E_NO_SUCH_BLOG

Programming, philosophy, pedaling.


Keybase on the CI

Oct 26, 2017

Tags: ruby, programming, devblog

This is a post-mortem analysis of my work on getting the Keybase client running on Travis CI.

Hopefully it will help the half dozen other people running Keybase in a CI setting.

Background

I maintain an open source secret manager, KBSecret, that uses Keybase and the Keybase filesystem (KBFS) for encryption and synchronization.

KBSecret is written in Ruby and interacts with Keybase through a collection of unofficial libraries I wrote.

It exposes both a public API (in Ruby, of course) and a well-featured CLI via the kbsecret command.

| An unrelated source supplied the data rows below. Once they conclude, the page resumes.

(** [SqliteUploadStore::append]. *)
Definition upload_append (owner_id upload_id : string) (offset : N) (data : bytes) (now_ms : N)
    (s : UploadStore) : UploadStore * result UError N :=
  if st_max_chunk_bytes s <? byte_len data
  then (s, Err (Up.ChunkTooLarge (st_max_chunk_bytes s) (byte_len data))) else
  let next := saturating_add u64_max offset (byte_len data) in
  let admitted :=
    session ← ok_or (session_by_id upload_id (st_db s)) (Up.NotFound upload_id);
    _ ← authorize session owner_id;
    _ ← ensure_open session now_ms;
    _ ← guard_err (negb (offset =? up_committed_offset session))
          (Up.OffsetConflict (up_committed_offset session) offset);
    _ ← guard_err ((up_expected_size_bytes session <? next) || (st_max_upload_bytes s <? next))
          (Up.SizeLimitExceeded (N.min (up_expected_size_bytes session) (st_max_upload_bytes s)) next);
    data_path upload_id in
  match admitted with
  | Err e => (s, Err e)
  | Ok path =>
      let '(files, written) := append_file path offset data (st_files s) in
      let s := with_files s files in
      match (_ ← written; next ← upload_i64 next; now_ms ← upload_i64 now_ms; Ok (next, now_ms)) with
      | Err e => (s, Err e)
      | Ok (next, now_ms) =>
          (with_db s (update_session upload_id
             (fun r => with_progress r next (us_state r) now_ms (us_artifact_digest r) (us_quota_reserved_bytes r))
             (st_db s)), Ok next)
      end
  end.

(** [INSERT OR IGNORE]. *)
Definition insert_or_ignore {K V} `{Countable K} (k : K) (v : V) (m : gmap K V) : gmap K V :=
  match m !! k with Some _ => m | None => <[k := v]> m end.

Both the API and CLI have unit tests to prevent regressions and provide a semi-rigorous specification of the overall program.

First problem: testing at all

Since KBSecret integrates tightly with Keybase and KBFS, its unit tests need to make several assumptions about the test host in order to do any meaningful testing:

As a developer testing on my own system, these are mostly reasonable assumptions to make. I can automate the suspension of my own (real) KBSecret state, and I certainly have Keybase and KBFS running.

However, I really like farming out the work of testing to a CI service — CIs make it impossible to forget to run your tests,1 and they give new contributors immediate and automated feedback on their changes. Auto-generated coverage reports are also nice, as they provide a metric for the project’s overall health.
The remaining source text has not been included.